Can you give examples of either case? "Much of the time" is where the
devil lives.
For example: Would a person be able to swipe the sound icon and see the
playing track. Would they be able to pause the track from the top level
menu? Both of these are de facto features on popular players (Banshee,
amarok and Mediamonkey on Windows) and contribute to usability.
> > I have been silent on the update manager issue in the hopes that a sane
> > solution would present itself. It hasn't. Now you are forcing our
> > hand. So I submit. What do you intend to do to resolve that fact that
> > the update manager pops down on the desktop like the old X-10 web ads
> > that we all utterly despised? :/
> >...
>
> Primarily, simplifying the alert.
> <https://wiki.ubuntu.com/SoftwareUpdateHandling#alert>
But you are still talking about interrupting work flow or confusing the
user with a with a pop-down that they didn't initiate. Simplifying the
dialog doesn't solve the problem. The asynchronous nature of the dialog
is the crux of the problem.
Plus, as I pointed out several months ago, this is a HUGE security hole.

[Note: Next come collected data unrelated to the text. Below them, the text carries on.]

(** C23: [Arena::new] then [Drop] frees exactly the block that was allocated,
    with the layout it was allocated with, and leaves the world as it was; a
    capacity [Layout] does not accept panics before anything is allocated. *)
Theorem arena_new_drop `{!GlobalAllocOk} capacity w :
  0 <= capacity ->
  match Arena_new capacity w with
  | Ret a w' =>
      capacity <= max_capacity /\ a_reserved a = capacity /\ a_pos a = 0 /\ (MIN_ALIGN | a_ptr a) /\
      load (w_bytes w') (a_ptr a) (Z.to_nat capacity) = Some (replicate (Z.to_nat capacity) 0) /\
      w_heap w' !! a_ptr a = Some (MkLayout (Z.max capacity 1) MIN_ALIGN) /\
      Arena_drop a w' = Ret tt w
  | Panic _ w' => max_capacity < capacity /\ w' = w
  | Abort _ => True
  | UB => False
  end.
Proof.
  intros Hc. destruct (Z.le_gt_cases capacity max_capacity) as [Hle|Hgt].
  2: { unfold Arena_new, bind at 1.
       destruct (arena_layout_run capacity w Hc) as [[? _]|[_ [msg ->]]]; [lia|done]. }
  pose proof (Arena_new_run capacity w (conj Hc Hle)) as E.
  destruct (alloc_choice _ _) as [p|] eqn:Ea; rewrite E; [|done].
  destruct (alloc_fresh _ _ _ Ea) as (Hp & Hal & Hmax & Hh & Hfresh); [cbn; lia|]. cbn [l_size l_align] in *.
  split_and!; try done.
  - unfold new_world. cbn. set (n := Z.to_nat capacity).
    pose proof (load_store_same (w_bytes w) p (replicate (Z.to_nat (Z.max capacity 1)) 0)) as El.
    rewrite length_replicate in El.
    pose proof (load_sub _ _ _ _ 0 n El ltac:(lia)) as Es. rewrite Z.add_0_r, drop_0, take_replicate in Es.
    rewrite Es. do 2 f_equal. lia.
  - unfold new_world. cbn. by rewrite lookup_insert_eq.
  - unfold Arena_drop. cbn [new_arena a_commited a_reserved a_ptr]. rewrite Z.eqb_refl. unfold bind.
    destruct (arena_layout_run capacity (new_world p capacity w) Hc) as [[_ ->]|[? _]]; [|lia].
    unfold dealloc, new_world. cbn. rewrite lookup_insert_eq, decide_True by done.
    f_equal. rewrite delete_insert_id by done.
    rewrite <-(length_replicate (Z.to_nat (Z.max capacity 1)) 0) at 2.
    rewrite unmap_store_fresh; [by destruct w|].
    intros i Hi. rewrite length_replicate in Hi. apply Hfresh. lia.
Qed.

(** [Arena::from_buffer] borrows exactly the given buffer, panics exactly
    when it is not page aligned or too long, and its [Drop] frees nothing. *)
Theorem from_buffer_borrows ptr len w :
  0 <= len ->
  if (ptr mod MIN_ALIGN =? 0) && (len <? isize_max) then
    Arena_from_buffer (Fat ptr len) w = Ret (Arna ptr 0 (len + 1) len) w /\
    Arena_drop (Arna ptr 0 (len + 1) len) w = Ret tt w
  else exists msg, Arena_from_buffer (Fat ptr len) w = Panic msg w.
Proof.
  intros Hl. unfold Arena_from_buffer, arena_raw, bind, assert_. cbn.
  destruct (ptr mod MIN_ALIGN =? 0); [|by eexists]. cbn.
  destruct (len <? isize_max); [|by eexists]. cbn. split; [done|].
  unfold Arena_drop. cbn. by rewrite (proj2 (Z.eqb_neq _ _)) by lia.
Qed.

Lemma mapped_fresh_apart m a b n :
  0 <= n -> mapped m a n -> (forall i, b <= i < b + n -> m !! i = None) -> apart a n b n.
Proof.
  intros Hn Hm Hf. unfold apart. destruct (decide (a + n <= b)); [by left|].
  destruct (decide (b + n <= a)); [by right|]. exfalso.
  destruct (Hm (Z.max a b) ltac:(lia)) as [v Hv]. by rewrite Hf in Hv by lia.
Qed.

Passwords should only be given in response to a user initiated
operation. Asynchronous dialogs that ask for passwords are a very bad
precedent for a secure O/S.
> Secondarily, working on ways to reduce its frequency without
> compromising security. One example is increasing the proportion of
> people who download updates in the background and install them at
> shutdown. Another is prompting people to install any pending updates at
> the same time as they install an application in Ubuntu Software Center.
Why is this secondary? Why don't you configure the update process to
download the updates and provide an install option at shutdown or
restart by default. This will fix the problem once and for all. That's
where it logically belongs as reboots are necessarily part of the
process in many cases. It's synchronous as it is initiated by the user
attempt to change the state of the system.